* [Task description]
The required lines are those that contain "None"; pull them out of the data and copy them.
# # # # #
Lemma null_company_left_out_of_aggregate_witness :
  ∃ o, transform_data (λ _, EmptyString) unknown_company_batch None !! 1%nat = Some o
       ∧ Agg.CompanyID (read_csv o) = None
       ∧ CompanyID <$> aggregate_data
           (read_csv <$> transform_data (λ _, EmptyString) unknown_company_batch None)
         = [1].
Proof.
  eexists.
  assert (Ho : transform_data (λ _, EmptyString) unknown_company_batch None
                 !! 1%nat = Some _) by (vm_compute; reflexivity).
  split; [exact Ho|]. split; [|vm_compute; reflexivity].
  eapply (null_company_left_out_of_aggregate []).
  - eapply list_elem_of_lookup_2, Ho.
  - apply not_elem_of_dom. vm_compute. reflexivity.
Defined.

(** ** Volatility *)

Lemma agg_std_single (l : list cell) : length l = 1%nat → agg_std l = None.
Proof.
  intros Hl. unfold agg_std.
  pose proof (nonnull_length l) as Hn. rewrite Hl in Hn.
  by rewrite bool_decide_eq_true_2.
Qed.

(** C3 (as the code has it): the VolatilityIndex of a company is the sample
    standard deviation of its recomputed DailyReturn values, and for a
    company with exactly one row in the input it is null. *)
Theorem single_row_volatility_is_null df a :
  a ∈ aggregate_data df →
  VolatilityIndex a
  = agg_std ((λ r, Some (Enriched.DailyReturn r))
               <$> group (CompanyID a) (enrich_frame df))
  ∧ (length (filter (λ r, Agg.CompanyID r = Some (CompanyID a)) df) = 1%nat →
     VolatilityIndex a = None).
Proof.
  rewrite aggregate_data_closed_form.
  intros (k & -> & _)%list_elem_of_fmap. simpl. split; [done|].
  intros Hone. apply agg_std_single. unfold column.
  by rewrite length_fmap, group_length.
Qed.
# # # # #
* [Finished exercise]
  ∃ o, transform_data (λ _, EmptyString) unknown_company_batch None !! 1%nat = Some o
       ∧ Agg.CompanyID (read_csv o) = None
           (read_csv <$> transform_data (λ _, EmptyString) unknown_company_batch None)
  assert (Ho : transform_data (λ _, EmptyString) unknown_company_batch None
Lemma agg_std_single (l : list cell) : length l = 1%nat → agg_std l = None.
     VolatilityIndex a = None).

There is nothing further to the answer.